Parental
Conflict
by
Roland Watson
Necessity
is the mother of invention and the Free Market is the father of
its realisation. By the fruitful union of these two parents have
many a successful idea and business been sired and will continue
to do so.
Humans
have been most successful at procreating as well with over six billion
alive at the last count. Therein lies a conflict of parental rights.
The free market wants its children to grow healthy, strong and competitive
and we wish the same for our progeny.
Against
this backdrop, the Chancellor of the Exchequer, Gordon Brown, has
now made it mandatory for companies to provide two weeks paternity
leave for new fathers. This follows on from the introduction of
maternity leave some years back. A nice little vote winner, no doubt,
but the State proves once again that it is no friend of small and
medium sized businesses.
Back
in April 1999, the Labour government imposed the minimum wage of
up to £3.60 on businesses. This meant an average of 30% pay rises
for about 2 million workers in the United Kingdom and was a forced
piece of wealth redistribution that led to the predictable rises
in redundancies and cuts in reinvestment (or the drop from Jaguar
to Ford for the "oppressive" owner as some socialists
would have us believe).
Ironically,
thanks to free market dynamics, there had been a de facto minimum
wage in place for years. To be more precise, the going rate for
State welfare payments ensured that no one would work for less or
pay less when they could get it for nothing off the backs of more
productive taxpayers. So we see that one error leads to another
as the politics of guilt and envy votes the money out of the pocket
of the productive into the pockets of the idle and unmotivated (excluding
those who cannot work through no fault of their own). Welfare needs
to be reprivatised and put back into the domain of uncoerced compassion
which is freely given.
Tommy
Sheridan of the inconsequential Scottish Socialist Party wanted
£7 an hour and was laughed out of the Moderate Socialist Court for
even they knew the devastating effect on the economy of such a wage
hike (not to mention the murmurings of the more qualified who are
already on such a rate). Some Utopians still live and breath in
that discredited camp.
Back
to babies. The government has a love affair with them which now
goes beyond kissing them during electioneering as the new paternity
obligation so amply demonstrates. But it means more paperwork, more
cost and more disruption for small companies with limited staffing
levels. It was bad enough for these newly born companies to be fed
the diluted milk of maternity leave and the crumbs of the minimum
wage but paternity rights leaves the smell of a soiled nappy in
dire need of a change.
The
statistics are plain enough. There are 233,000 small and medium
sized companies in Scotland employing over 60% of the workforce.

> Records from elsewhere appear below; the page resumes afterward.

(* ===== verification/NetTheorems.v ===== *)
(** * Network stack: what it does with a frame

    Address resolution between two hosts, the answer to a ping, and who frees each
    packet. *)

From S2P Require Import Prelude Freelist FreelistInv FreelistSpec FreelistHeap FreelistProofs FreelistFree FreelistSetup FreelistTheorems Callout Kernel KernelTheorems Malloc MallocTheorems Mbuf Cksum CksumTheorems Memory Net NetProofs NetArp.
Local Open Scope Z_scope.

(** ** Reads and writes of structured data *)

Lemma slice_mid (a b c : list Z) o n : zlen a = o → zlen b = n → slice o n (a ++ b ++ c) = b.
Proof.
  intros <- <-. rewrite slice_app_r by lia. rewrite slice_app_l, Z.sub_diag by lia. apply slice_0. lia.
Qed.

Lemma patch_mid (a b c bs : list Z) o : zlen a = o → length bs = length b → patch o bs (a ++ b ++ c) = a ++ bs ++ c.
Proof.
  intros <- E. unfold patch. rewrite Nat2Z.id, take_app_length, E, <- length_app.
  by rewrite (app_assoc a b c), drop_app_length.
Qed.

Lemma get_mid p k l a b c i n :
  view p k l → l = a ++ b ++ c → zlen a = k + i → zlen b = n → get p i n = Ok b.
Proof.
  intros Hv -> Ha Hb. rewrite (get_view p k _ i n Hv); [|lia|lia|rewrite !length_app; lia].
  by rewrite slice_mid.
Qed.

Lemma put_mid p k l a b c i bs :
  view p k l → l = a ++ b ++ c → zlen a = k + i → length bs = length b →
  ∃ p', put i bs p = Ok p' ∧ pk_mb p' = pk_mb p ∧ view p' k (a ++ bs ++ c).
Proof.
  intros Hv -> Ha Hb. destruct (put_view p k _ i bs Hv) as (p' & E & Em & Hv'); [lia|rewrite !length_app; lia|].
  exists p'. split; [done|]. split; [done|]. by rewrite (patch_mid a b c bs) in Hv' by done.
Qed.

(** ** ICMP echo *)

(** An IPv4 header: five bytes (identification, fragment and time to live)
    between the length and the protocol, then the checksum, the addresses and the
    options. *)
Record ip_hdr := {
  ih_vhl : Z; ih_tos : Z; ih_len : Z; ih_mid : list Z; ih_src : list Z; ih_dst : list Z; ih_opts : list Z
}.

Definition ip_bytes (h : ip_hdr) (ck : list Z) : list Z :=
  [ih_vhl h; ih_tos h] ++ htons (ih_len h) ++ ih_mid h ++ [IPPROTO_ICMP] ++ ck ++ ih_src h ++ ih_dst h ++ ih_opts h.

Definition swap_addrs (h : ip_hdr) : ip_hdr :=
  {| ih_vhl := ih_vhl h; ih_tos := ih_tos h; ih_len := ih_len h; ih_mid := ih_mid h; ih_src := ih_dst h;
     ih_dst := ih_src h; ih_opts := ih_opts h |}.

(** The header length in bytes, and the shape of a header. *)
Definition hlen (h : ip_hdr) : Z := Z.shiftl (Z.land (ih_vhl h) 15) 2.

Record ip_ok (h : ip_hdr) (icmplen : Z) : Prop := {
  ip_mid : length (ih_mid h) = 5%nat;
  ip_src : length (ih_src h) = 4%nat;
  ip_dst : length (ih_dst h) = 4%nat;
  ip_opts : zlen (ih_opts h) = hlen h - 20;
  ip_len : ih_len h = hlen h + icmplen;
  ip_max : 0 ≤ ih_len h ≤ 65000
}.

Definition echo_bytes (type code : Z) (ck rest : list Z) : list Z := [type; code] ++ ck ++ rest.

Lemma byte_list_app (a b : list Z) : byte_list (a ++ b) ↔ byte_list a ∧ byte_list b.
Proof. apply Forall_app. Qed.

Lemma le_bytes_2 c : 0 ≤ c ≤ 65535 → le_bytes 2 c = [c mod 256; c / 256].
Proof.
  intros Hc. cbn. do 2 f_equal. apply Z.mod_small. split; [apply Z.div_pos; lia|apply Z.div_lt_upper_bound; lia].
Qed.

Lemma ip_bytes_length h ck icmplen : ip_ok h icmplen → length ck = 2%nat → zlen (ip_bytes h ck) = hlen h.
Proof. intros [Em Es Ed Eo _ _] Ec. unfold ip_bytes, htons. rewrite !length_app. cbn [length]. lia. Qed.

(** The bytes of the header at fixed places. *)
Ltac ip_cells h :=
  destruct h as [vhl tos len mid src dst opts]; cbn in *;
  do 5 (destruct mid as [|? mid]; [done|]); destruct mid; [|done];
  do 4 (destruct src as [|? src]; [done|]); destruct src; [|done];
  do 4 (destruct dst as [|? dst]; [done|]); destruct dst; [|done].

Section ping.
Context `{Arch} `{Errno}.

(** The bytes [bs] in place of those at [a]. *)
Definition overwrite (a : Z) (bs : list Z) (m : mem_t) : mem_t :=
  list_to_map (zip (seqZ a (zlen bs)) bs) ∪ m.

Lemma overwrite_nil a m : overwrite a [] m = m.
Proof. exact (map_empty_union m). Qed.

Lemma overwrite_cons a b bs m : overwrite a (b :: bs) m = <[a := b]> (overwrite (a + 1) bs m).
Proof.
  unfold overwrite. rewrite seqZ_cons by (cbn [length]; lia). cbn [zip list_to_map fst snd zip_with foldr].
  rewrite <- insert_union_l. unfold Z.succ. repeat f_equal. cbn [length]. lia.
Qed.

Lemma overwrite_insert a c v bs m : c < a → overwrite a bs (<[c := v]> m) = <[c := v]> (overwrite a bs m).
Proof.
  revert a. induction bs as [|b bs IH]; intros a Hc; [by rewrite !overwrite_nil|].
  rewrite !overwrite_cons, IH by lia. by rewrite insert_insert_ne by lia.
Qed.

Lemma store_list_ok bs : ∀ a m, mapped m a (zlen bs) → store_list a bs m = Ok (overwrite a bs m).
Proof.
  induction bs as [|b bs IH]; intros a m Hm; cbn [store_list].
  - by rewrite overwrite_nil.
  - cbn [length] in Hm. rewrite store_ok by (apply Hm; lia). rewrite Ok_bind, IH, overwrite_cons, overwrite_insert by
      (lia || (apply mapped_insert; eapply mapped_sub; [exact Hm|lia|lia])). done.
Qed.

(** struct sockaddr_in of an address: length, family, port, address, zeros. *)
Definition sockaddr_in (addr : list Z) : list Z := [SOCKADDR_IN_LEN; AF_INET; 0; 0] ++ addr ++ replicate 8 0.

(** The socket address written through the NULL route. *)
Definition routed (addr : list Z) (s : net) : net :=
  set_mem (overwrite ro_dst (sockaddr_in addr) (n_mem s)) s.

Lemma routed_set_pkt addr m p s : routed addr (set_pkt m p s) = set_pkt m p (routed addr s).
Proof. done. Qed.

They are the lifeblood and future of the economy who wait like small
mammals ready to take over from the bloated and tired dinosaurs
of big business with fresh ideas and vigour.
Government
red tape threatens to strangle many of the newly formed companies
at birth and lead to a backlash as start up bankruptcy rates lead
to fewer jobs, lower pay and reduced tax revenues. In fact, the
number of new businesses created in Scotland is down 16% compared
to 1999 (the first minimum wage year).
I
think the maternal metaphors have been exhausted but not the moral
and economic argument. Who is responsible for the welfare of children?
The parents, of course. We have too many surrogate parents in the
willing form of the State and in the unwilling form of small businesses.
But
the problem goes beyond that in how such a short-term economic fix
actually impacts long-term economic growth. The free market needs
two things to prosper an economy. It needs productive people working
in productive teams competing against other productive groups. It
also needs honest (i.e. socially skilled) people who honour contracts
and do not defraud their customers.
There
are enough studies to suggest that the cognitive and psychological
development of children is proportional to the time spent with their
mothers. It has been shown that children of absent mothers lag behind
in exam results and are more dysfunctional in social skills. This
coming drop in raw skills will undoubtedly impact progress; but
by how much is unknown. Furthermore, we can expect it to be compounded
as dysfunctional children become dysfunctional parents.
To
be frank, the influx of women into the workplace does not increase
the average skill rating of the entire workforce – it stays the
same and that is nothing more than an equality argument. A democracy
has the freedom to choose whether to implement short-term economic
equality at the expense of long-term economic prosperity. But what
the eye does not see in 30 years, the heart does not grieve after
in 30 years. We too often judge results by what we currently have
in our wallets as opposed to what it could have been.
Before
us lies the twin pronged threat to our future economy as the smallest
children of both the free market and working parents combine to
form two sets of offspring less well-equipped for their respective
societies than their forebears.
It’s
enough to make you throw a tantrum.
April
12, 2001
Roland
Watson writes from Edinburgh, Scotland.